Julie Westbrock JD, Vice President, Development

Wondering what the difference between a revocable and irrevocable trust is? Check out this comparison guide.

Estate planning is a highly personal process; consequently, many people opt to use a trust, as opposed to a will, as the main vehicle for transferring their assets. Trusts are customizable, offer privacy, and avoid the time and expense of probate court. Using a trust is a guaranteed way to pass on your assets and specify how you would like those assets to be used. Although you can use a trust as your only estate planning tool, you can also use one complementary to a will.

The Basics

What you need to know is that all trusts are legal entities used to manage and transfer your assets. When you open a trust, you fund it with assets and designate how you would like those assets passed on. Trusts are a unique estate planning tool in that the owner of the trust does not have to die in order for assets to be transferred—trusts can go into effect during their lifetime or in the case of incapacitation. There are several different types of trusts, but generally speaking, all trusts fall into one of two categories: revocable or irrevocable.

  • Revocable Trust: also known as a living trust or living revocable trust. A revocable trust is a legal document detailing your estate plan. It can be modified as necessary.
  • Irrevocable Trust: as the name suggests, an irrevocable trust is a legal document that outlines your estate plan, but, unlike a revocable trust, it cannot be amended—except under extreme circumstances.

Trusts are set up and funded by the grantor, the person who has assets to transfer. They are managed by a trustee, who ensures that the terms of the trust are met as specified by the grantor. Sometimes, the trustee can be the grantor (revocable trust only), but the trustee can also be another person or a corporate trustee, such as Trust Point. The beneficiary receives the assets at the designated time—whether that is upon death of the grantor or during the grantor’s lifetime. Let’s take a look at some of the benefits and limitations of these two different types of trusts.

Revocable Trusts: Pros

The benefit of using a revocable trust is that it offers a very high level of flexibility. The grantor, or owner of the trust, can change the terms of the trust or even dissolve it whenever they’d like. They can add, change or remove beneficiaries. They can change any specifications around how assets are to be used. Basically, anything the grantor would like to change is allowable with a revocable trust.

When the grantor passes, their assets do not go through probate, meaning they save the beneficiaries from time and expense while assets are tied up in the legal system. Because transfers bypass probate, all asset transfers remain private.

An irrevocable trust must be set up with an estate lawyer or law firm that specializes in these trusts. It cannot be changed except for extreme circumstances and requires all beneficiaries to  agree to the change.

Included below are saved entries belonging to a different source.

(** [show_predicted_segmentations(samples_list, slice_to_plot, cmap, norm)]
    on an object whose [volume_start_at] attribute is [volume_start_at]. *)
Definition show_predicted_segmentations (randbelow : nat -> nat)
    (TRAIN_DATASET_PATH : option string) (fs : filesystem) (self : Unet)
    (volume_start_at : option Z) (samples_list : list string) (slice_to_plot : Z)
    (cmap : string) (norm : option string) : result string (list plot_call) :=
  let* random_sample := random_choice randbelow samples_list in
  let* random_sample_path := sample_path TRAIN_DATASET_PATH random_sample in
  let* predicted_seg := predict_segmentation predict fs self random_sample_path
                          VOLUME_SLICES VOLUME_START_AT in
  let seg_path := random_sample_path +:+ "_seg.nii" in
  let* seg := nib_load fs seg_path in
  let* vsa := getattr_volume_start_at volume_start_at in
  let* seg_k := axis2z seg (slice_to_plot + vsa) in
  let seg := cv2_resize_nearest seg_k (img_size self) in
  let* p_s := nd_index predicted_seg 0 slice_to_plot in
  let* all_classes := nd_slice p_s 2 1 4 in
  let* background := nd_index2 predicted_seg slice_to_plot 0 in
  let* core := nd_index2 predicted_seg slice_to_plot 1 in
  let* edema := nd_index2 predicted_seg slice_to_plot 2 in
  let* enhancing := nd_index2 predicted_seg slice_to_plot 3 in
  Ok [Print ("Patient number: " +:+ random_sample);
      ImshowNorm 0 (ShowSlice seg) cmap norm;
      SetTitle 0 "Original Segmentation";
      ImshowNorm 1 (ShowArray all_classes) cmap norm;
      SetTitle 1 "Predicted Segmentation - All Classes";
      Imshow 2 (ShowArray background) None;
      SetTitle 2 "Predicted Segmentation - Not Tumor";
      Imshow 3 (ShowArray core) None;
      SetTitle 3 "Predicted Segmentation - Necrotic/Core";
      Imshow 4 (ShowArray edema) None;
      SetTitle 4 "Predicted Segmentation - Edema";
      Imshow 5 (ShowArray enhancing) None;
      SetTitle 5 "Predicted Segmentation - Enhancing"].

(** Keras' [predict] on a batch: an array of shape
    [(batch, n, n, classes)] whose sample [j] depends on input sample
    [j] alone. *)
Definition per_sample (n C : nat) (g : (list (list fval) * list (list fval)) -> list nat -> Q) : Prop :=
  forall Xn, nd_shape (predict Xn) = [length Xn; n; n; C] /\
    forall j x ix, Xn !! j = Some x -> nd_get (predict Xn) (j :: ix) = g x ix.

End Show.

(** ** Lemmas *)

Lemma py_index_Some d i :
  (- Z.of_nat d <= i < Z.of_nat d)%Z ->
  py_index d i = Some (Z.to_nat (if (i <? 0)%Z then i + Z.of_nat d else i)).
Proof. intros Hi. unfold py_index. by rewrite bool_decide_true. Qed.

You might wonder why a person would open an irrevocable trust as opposed to a revocable trust. And the main reason is that irrevocable trusts offer some important tax benefits. The grantor does not need to pay estate taxes on the assets held in trust, nor do they pay income taxes on assets in trust. Additionally, irrevocable trusts are helpful for people who work in fields where lawsuits are frequent, such as the medical or legal fields. Assets held in trust are protected and are not able to be liquidated in the event of a lawsuit.

Revocable Trusts: Cons

The main limitation to a revocable trust is that there are no tax benefits, and your assets are not protected from creditors or legal recourse from a lawsuit. While you can change the terms of a revocable trust, it does come at a cost.

The biggest consideration for an irrevocable trust is, of course, the permanence of this type of estate plan. It is almost impossible to change once it is signed. Additionally, the assets that you place in trust are no longer yours (this is why you do not have to pay estate or income taxes), and are property of the trust.

Your Trusted Trustee

At Trust Point, we have served our clients as their trustee for over a century. Our team is dedicated to helping you establish and maintain your trust to ensure your family and legacy is protected in the future. Visit our Trust Services page to get started.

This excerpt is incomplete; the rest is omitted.